When I have tried to explain to people that I am neither male nor female, I am usually met with a blank stare (at best) or the denial that being neither M nor F, Adam nor Eve, Romeo nor Juliette isn't even a valid identity.  Similar to "its only a phase", after a while being repetitively told that your identity isn't real makes it hard for you to feel like you have a place.  The more times people tell you your identity doesn't exist, the more you feel like you aren't doing your own "identity" incorrectly and you begin to ware at the corners, and assimilate into molds where it is "easier" to be understood.

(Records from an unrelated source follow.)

(** * container.js: a shallow embedding of the IoC container

    The development follows [src/Container/Container.ts] (the container
    with its registries, the recursive [make]/[build] engine and the
    lifecycle callbacks), [src/Container/Aliaser.ts] (the stand-alone
    alias registry), the [ReflectionParameter] class and
    [src/Support/NestedMap/ES5NestedMap.ts] (the map under sequences of
    keys).

    JavaScript values are a small inductive type; a JS [Map] is an
    insertion-ordered association list; the container is a record with
    one field per class member; methods are functions in a state and
    exception monad that keeps the state reached when an exception is
    thrown, as JavaScript does.  Recursion depth of [make]/[build] and of
    [getAlias] is bounded by a fuel argument.

    [new C(...dependencies)] allocates an object on a heap and returns a
    reference to it; constructors do not throw.  Calls of user functions
    are appended to a log, so that what was called, with what and in
    which order can be stated.  A user function is handed the container:
    in general it is a computation on the state ([Program]); the
    functions that complete without touching the container ([Host]) are
    the special case most statements are about. *)

From Stdlib Require Import List String ZArith Bool Arith Lia.
From Stdlib Require Import Relations.Relation_Operators.
Import ListNotations.
Local Open Scope string_scope.
Local Open Scope list_scope.

Set Implicit Arguments.

(* ================================================================== *)
(** ** JavaScript values and identifiers *)
(* ================================================================== *)

(** User functions (factories, extenders, callbacks) are named. *)
Definition Fn := string.

(** An [Identifier] of the container is a string, a symbol (interface
    key) or a class; all of them are values, next to the primitives, plain
    functions, the closures produced by [_getClosure], objects created
    by [new] and the native Maps that the store of contextual bindings
    creates and, looked up under a partial key, hands out. *)
Inductive Value : Type :=
| VUndefined
| VNull
| VBool (b : bool)
| VNum (n : Z)
| VStr (s : string)
| VSym (description : string)
| VClass (name : string)
| VFn (f : Fn)
| VClosure (abstract concrete : Value)
| VObj (ref : nat) (constructor : Value)
| VMap (ref : nat).

(** Keys of a JS [Map] are compared with SameValueZero; on [Value] that
    is decidable equality. *)
Class JsKey (K : Type) := key_eq_dec : forall a b : K, {a = b} + {a <> b}.

Definition Value_eq_dec : forall a b : Value, {a = b} + {a <> b}.
Proof.
  decide equality;
    solve [ apply string_dec | apply Z.eq_dec | apply Nat.eq_dec
          | apply bool_dec ].
Defined.

#[export] Instance JsKey_Value : JsKey Value := Value_eq_dec.
#[export] Instance JsKey_string : JsKey string := string_dec.
#[export] Instance JsKey_pair (A B : Type) `{JsKey A} `{JsKey B}
  : JsKey (A * B).
Proof.
  intros [a1 b1] [a2 b2].
  destruct (key_eq_dec a1 a2) as [Ha | Ha];
    [ destruct (key_eq_dec b1 b2) as [Hb | Hb] | ].
  - left. congruence.
  - right. congruence.
  - right. congruence.
Defined.

(** Modelled from the spec: the functions of [Support/helpers] that the
    container imports are not among the sources; they are given here by
    what their callers rely on.  [equals] is identity of identifiers. *)
Definition equals (a b : Value) : bool :=
  if Value_eq_dec a b then true else false.

(** Modelled from the spec: [isUndefined] of [Support/helpers]. *)
Definition isUndefined (v : Value) : bool :=
  match v with VUndefined => true | _ => false end.

(** Modelled from the spec: [isNullOrUndefined] of [Support/helpers]. *)
Definition isNullOrUndefined (v : Value) : bool :=
  match v with VUndefined | VNull => true | _ => false end.

(** Modelled from the spec: [isInstantiable] of [Support/helpers]; an
    identifier is constructible when it is a class. *)
Definition isInstantiable (v : Value) : bool :=
  match v with VClass _ => true | _ => false end.

(** Modelled from the spec: [isClass] of [Support/helpers]. *)
Definition isClass (v : Value) : bool :=
  match v with VClass _ => true | _ => false end.

(** [v instanceof Function]. *)
Definition instanceofFunction (v : Value) : bool :=
  match v with VClass _ | VFn _ | VClosure _ _ => true | _ => false end.

(** What is an Object to JavaScript: everything but the primitives. *)
Definition isObject (v : Value) : bool :=
  match v with
  | VClass _ | VFn _ | VClosure _ _ | VObj _ _ | VMap _ => true
  | _ => false
  end.

(** JavaScript truthiness, as used by [if (concrete)] and [!!x]. *)
Definition truthy (v : Value) : bool :=
  match v with
  | VUndefined | VNull => false
  | VBool b => b
  | VNum n => negb (Z.eqb n 0)
  | VStr s => negb (String.eqb s "")
  | _ => true
  end.

(* ================================================================== *)
(** ** JS [Map]: insertion-ordered association lists *)
(* ================================================================== *)

Definition JsMap (K V : Type) := list (K * V).

Module JsMap.
Section Ops.
Context {K V : Type} `{JsKey K}.

Fixpoint get (m : JsMap K V) (k : K) : option V :=
  match m with
  | [] => None
  | (k', v) :: rest => if key_eq_dec k' k then Some v else get rest k
  end.

Definition has (m : JsMap K V) (k : K) : bool :=
  match get m k with Some _ => true | None => false end.

(** [Map.prototype.set]: an existing key keeps its place. *)
Fixpoint set (m : JsMap K V) (k : K) (v : V) : JsMap K V :=
  match m with
  | [] => [(k, v)]
  | (k', v') :: rest =>
      if key_eq_dec k' k then (k', v) :: rest
      else (k', v') :: set rest k v
  end.

Fixpoint delete (m : JsMap K V) (k : K) : JsMap K V :=
  match m with
  | [] => []
  | (k', v') :: rest =>
      if key_eq_dec k' k then delete rest k
      else (k', v') :: delete rest k
  end.
End Ops.
End JsMap.

(* ================================================================== *)
(** ** Parameter overrides, reflection data, faults *)
(* ================================================================== *)

(** The [parameters] argument of [make]: an array or a plain object. *)
Inductive Params : Type :=
| PArr (items : list Value)
| PObj (props : list (string * Value)).

(** [Arr.empty]. *)
Definition Arr_empty (p : Params) : bool :=
  match p with
  | PArr items => Nat.eqb (List.length items) 0
  | PObj props => Nat.eqb (List.length props) 0
  end.

(** [Arr.last] without callback: the last element, else [undefined]. *)
Definition Arr_last (items : list Value) : Value := last items VUndefined.

Fixpoint hasOwnProperty (props : list (string * Value)) (name : string)
  : bool :=
  match props with
  | [] => false
  | (k, _) :: rest =>
      if string_dec k name then true else hasOwnProperty rest name
  end.

Fixpoint getProperty (props : list (string * Value)) (name : string)
  : Value :=
  match props with
  | [] => VUndefined
  | (k, v) :: rest => if string_dec k name then v else getProperty rest name
  end.

(** The declared type of a parameter, as [ReflectionParameter] looks at
    it: builtin, a class, or an [Interface] carrying its key. *)
Inductive ParameterType : Type :=
| TBuiltin
| TClass (target : Value)
| TInterface (key : Value).

Record ParameterDescriptor : Type := mkDescriptor {
  name : string;
  type : ParameterType;
  value : Value;
  position : nat
}.

Record ReflectionParameter : Type := mkParameter {
  _target : Value;
  _descriptor : ParameterDescriptor
}.

(** What [build] asks of a [ReflectionClass]: whether the class can be
    instantiated and the parameters of its constructor.  The class
    itself is outside the sources shown; the [Host] supplies it. *)
Record ReflectionClass : Type := mkReflectionClass {
  rc_isInstantiable : bool;
  rc_parameters : list ReflectionParameter
}.
(** C4. At the data_sources and metrics steps the answer is split on [,]
    and each token is trimmed, and the empty tokens stay: [" a , b ,,c"] is
    stored as ["a"; "b"; ""; "c"], where the rule of the specification gives
    ["a"; "b"; "c"]. At the color_palette and fonts steps the empty tokens
    are dropped and the rule is met. *)
Theorem C4_functional_lists_keep_empty_tokens :
  parseList " a , b ,,c" = ["a"; "b"; "c"] ∧
  data (newState (RequirementsChat.generateResponse " a , b ,,c"
                    {| step := SDataSources; data := ∅ |}).1) !! "data_sources"
    = Some (VList ["a"; "b"; ""; "c"]) ∧
  data (newState (RequirementsChat.generateResponse " a , b ,,c"
                    {| step := SMetrics; data := ∅ |}).1) !! "metrics"
    = Some (VList ["a"; "b"; ""; "c"]) ∧
  data (DesignRequirementsChat.processUserInput 1 " a , b ,,c"
          {| step := SColorPalette; data := ∅ |} []).1 !! "color_palette"
    = Some (VList ["a"; "b"; "c"]) ∧
  data (DesignRequirementsChat.processUserInput 1 " a , b ,,c"
          {| step := SFonts; data := ∅ |} []).1 !! "fonts"
    = Some (VList ["a"; "b"; "c"]).
Proof. split_and!; vm_compute; reflexivity. Qed.

(** What the four steps store, for every answer. *)
Lemma list_steps_parse userInput (d : gmap string jsval) tbl :
  data (newState (RequirementsChat.generateResponse userInput
                    {| step := SDataSources; data := d |}).1) !! "data_sources"
    = Some (VList (map trim (split "," userInput))) ∧
  data (newState (RequirementsChat.generateResponse userInput
                    {| step := SMetrics; data := d |}).1) !! "metrics"
    = Some (VList (map trim (split "," userInput))) ∧
  data (DesignRequirementsChat.processUserInput 1 userInput
          {| step := SColorPalette; data := d |} tbl).1 !! "color_palette"
    = Some (VList (parseList userInput)) ∧
  data (DesignRequirementsChat.processUserInput 1 userInput
          {| step := SFonts; data := d |} tbl).1 !! "fonts"
    = Some (VList (parseList userInput)).
Proof.
  simpl. rewrite !lookup_insert_eq, split_trim_filter_parseList. done.
Qed.

(** Whatever the table holds, [saveFilters] leaves no row without a tab
    but the rows it inserts, and those carry no project. *)
Lemma saveFilters_rows projectId filterNames tbl r :
  r ∈ RequirementsChat.saveFilters projectId filterNames tbl →
  f_tab_id r = None →
  f_project_id r = None ∧ f_name r ∈ filterNames.
Proof.
  unfold RequirementsChat.saveFilters. intros Hr Htab.
  assert (r ∈ filter (λ r, f_tab_id r ≠ None) tbl ∨
          r ∈ map (λ name, {| f_project_id := None; f_tab_id := None; f_name := name;
                              f_data_source := ""; f_multi_select := false |}) filterNames)
    as [Hold|Hnew].
  { case_bool_decide; [|by left]. by apply elem_of_app in Hr. }
  - apply list_elem_of_filter in Hold as [Hne _]. done.
  - apply list_elem_of_fmap in Hnew as (name & -> & Hname). done.
Qed.

(** C7. Project 1 answers the filters step with ["Date"] while project 2
    holds the global filter Region: the delete removes Region, and the row
    written for Date belongs to no project, so it is not among the global
    filters of project 1. *)
Theorem C7_saveFilters_is_not_scoped :
  RequirementsChat.saveFilters 1 ["Date"] [filter_region] = [filter_date] ∧
  global_filters 2 [filter_region] = [filter_region] ∧
  global_filters 2 (RequirementsChat.saveFilters 1 ["Date"] [filter_region]) = [] ∧
  global_filters 1 (RequirementsChat.saveFilters 1 ["Date"] [filter_region]) = [] ∧
  f_project_id filter_date = None.
Proof. split_and!; vm_compute; reflexivity. Qed.

End Lists.

(** ** The design flow *)

Section Design.
Import JS Spec Examples DesignRequirementsChat.

(** In the design flow the step held is always the one computed from the data. *)
Lemma processUserInput_step projectId userInput st tbl :
  step st = determineNextStep (data st) →
  step (processUserInput projectId userInput st tbl).1
    = determineNextStep (data (processUserInput projectId userInput st tbl).1).
Proof.
  intros Hst. unfold processUserInput.
  destruct (step st) eqn:Hs; simpl; rewrite ?Hs; try done.
  by destruct (_ || _).
Qed.

(** Once the flow is at the logo step it stays there, whatever is answered. *)
Lemma logo_step_repeats projectId userInput st tbl :
  step st = SLogo →
  determineNextStep (data st) = SLogo →
  step (processUserInput projectId userInput st tbl).1 = SLogo.
Proof.
  intros Hstep Hnext. unfold processUserInput. rewrite Hstep.
  unfold determineNextStep in Hnext.
  destruct (truthy (data st !! "dashboard_size")) eqn:H1; [|done].
  destruct (truthy (data st !! "color_palette")) eqn:H2; [|done].
  destruct (truthy (data st !! "fonts")) eqn:H3; [|done].
  destruct (truthy (data st !! "logo_url")) eqn:H4;
    [by destruct (truthy (data st !! "additional_requirements"))|].
  destruct (_ || _); simpl; unfold determineNextStep;
    rewrite ?lookup_insert_eq, ?(lookup_insert_ne _ "logo_location"),
      ?(lookup_insert_ne _ "logo_url") by done;
    rewrite ?lookup_insert_eq, ?H1, ?H2, ?H3, ?H4; done.
Qed.

(** C8. The design chat is at the logo step with size, palette and fonts
    answered. Whether the answer names a placement or says none, the next
    step is logo again and not additional: the answer is stored in
    [logo_location], and the next step is computed from [logo_url]. *)
Theorem C8_logo_step_does_not_advance :
  determineNextStep (data at_logo) = SLogo ∧
  step (processUserInput 1 "top left" at_logo []).1 = SLogo ∧
  data (processUserInput 1 "top left" at_logo []).1 !! "logo_location"
    = Some (VStr "top left") ∧
  step (processUserInput 1 "none" at_logo []).1 = SLogo ∧
  data (processUserInput 1 "none" at_logo []).1 !! "logo_location"
    = Some (VStr "none").
Proof. split_and!; vm_compute; reflexivity. Qed.

(** The steps before the logo do follow the order of the flow. *)
Lemma design_steps_before_logo projectId userInput tbl :
  userInput ≠ EmptyString →
  step (processUserInput projectId userInput
          {| step := SDashboardSize; data := ∅ |} tbl).1 = SColorPalette ∧
  step (processUserInput projectId userInput
          {| step := SColorPalette;
             data := <["dashboard_size" := VStr "1920x1080"]> ∅ |} tbl).1 = SFonts ∧
  step (processUserInput projectId userInput
          {| step := SFonts;
             data := <["color_palette" := VList ["blue"]]>
                       (<["dashboard_size" := VStr "1920x1080"]> ∅) |} tbl).1 = SLogo.
Proof.
  intros Hne. split_and!; simpl; unfold determineNextStep.
  - rewrite lookup_insert_eq. simpl. destruct userInput; [done|]. reflexivity.
  - reflexivity.
  - reflexivity.
Qed.

End Design.

(** ** Tabs and filters *)

Section TabsAndFilters.
Import JS Spec RequirementsChat.

Lemma mapi_from_length {A B} (f : A → Z → B) i l : length (mapi_from f i l) = length l.
Proof. revert i. induction l as [|x l IH]; intros i; simpl; [done|]. by rewrite IH. Qed.

Lemma mapi_from_tabs projectId i names :
  let rows := mapi_from (λ name index,
                {| tab_project_id := projectId; tab_name := name;
                   tab_order_index := index |}) i names in
  map tab_name rows = names ∧
  map tab_order_index rows = map (λ k, i + Z.of_nat k) (seq 0 (length names)) ∧
  Forall (λ r, tab_project_id r = projectId) rows.
Proof.
  revert i. induction names as [|name names IH]; intros i; simpl; [done|].
  destruct (IH (i + 1)) as (Hn & Ho & Hp). split_and!.
  - by rewrite Hn.
  - f_equal; [lia|]. rewrite Ho, <- seq_shift, map_map.
    apply map_ext. intros k. lia.
  - by constructor.
Qed.

Lemma filter_none {A} (P : A → Prop) `{∀ x, Decision (P x)} (l : list A) :
  Forall (λ x, ¬ P x) l → filter P l = [].
Proof.
  induction 1 as [|x l Hx _ IH]; [done|].
  by rewrite filter_cons_False.
Qed.

Lemma filter_all {A} (P : A → Prop) `{∀ x, Decision (P x)} (l : list A) :
  Forall P l → filter P l = l.
Proof.
  induction 1 as [|x l Hx _ IH]; [done|].
  rewrite filter_cons_True by done. by rewrite IH.
Qed.

(** After [saveTabs] the project's tabs are the rows just inserted. *)
Lemma saveTabs_project_rows projectId tabsInput tbl :
  filter (λ r, tab_project_id r = projectId) (saveTabs projectId tabsInput tbl)
    = mapi (λ name index,
              {| tab_project_id := projectId; tab_name := name; tab_order_index := index |})
           (tabNames tabsInput).
Proof.
  unfold saveTabs. rewrite filter_app.
  rewrite (filter_none (λ r, tab_project_id r = projectId)).
  - simpl. apply filter_all. apply (mapi_from_tabs projectId 0).
  - apply Forall_forall. intros r Hr. by apply list_elem_of_filter in Hr as [Hne _].
Qed.

Lemma saveTabs_other_rows projectId tabsInput tbl :
  filter (λ r, tab_project_id r ≠ projectId) (saveTabs projectId tabsInput tbl)
    = filter (λ r, tab_project_id r ≠ projectId) tbl.
Proof.
  unfold saveTabs. rewrite filter_app.
  rewrite (filter_none (λ r, tab_project_id r ≠ projectId) (mapi _ _)).
  - rewrite app_nil_r. apply filter_all.
    apply Forall_forall. intros r Hr. by apply list_elem_of_filter in Hr as [Hne _].
  - eapply Forall_impl; [apply (mapi_from_tabs projectId 0)|]. simpl. tauto.
Qed.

This is from the portion of my life when I lived by myself
and dressed up like Kid Rock for fun (before he turned into
a dick).  Also... just a note, that is a fake goatee and my
real goatee now is far more lush.
When I became pregnant, I wanted to do it on my own terms.  It was imperative that my identity as a trans-identified pregnant person was understood and respected, especially by our care team.  There is so much vulnerability in a birthing situation for ALL people, but with my discomfort with my body, I feel like I was more vulnerable than most.  I have certainly had my fair share of being made to feel uncomfortable in my own skin by people in medical professionals...  Once, when discussing how I felt like I was never fully female with a THERAPIST,  she asked, "But you don't want to HAVE a penis, DO YOU?!?"... not that I will be discussing with you Madame Therapist...

These types of experiences over a lifetime left me weary that anyone would/could ever "get" me.  I had become conditioned to be misunderstood, or doubted.  This was not the experience I got from those who we chose to work with for our birth.  For the first time in my life, I felt like I could talk about who I was without being shut down, dismissed or silenced.  Our midwife group, our doula, and our lactation consultant all took special care to make sure that they were sensitive to this special caveat of my identity. ( I find it very sad that only after 31 years of life do I feel like I was respected as a whole person in a medical situation.)  What is even more interesting, is the more my gender identity was validated, the less it made a damn bit of difference.  For the first time I really feel like I really was existing in a space that was free from the rules of male and female...  Where I could just be myself free from the constraints of societal pressures to do or be anything.  When we gave birth at OSU hospital, with a full goatee and a buzzed head, you would have thought that everyone who had ever given birth there was a transmaculine guy with a wife who was planning on doing the breastfeeding...

Really being  "heard" has finally made it easier to "speak" about who I am.  All the "its just a phases" and "you have to choose male or female" have faded away a bit.  Obviously, my work to continue to speak my truth has just begun, but I after having the experience of validation, I can no longer be complacent in silence.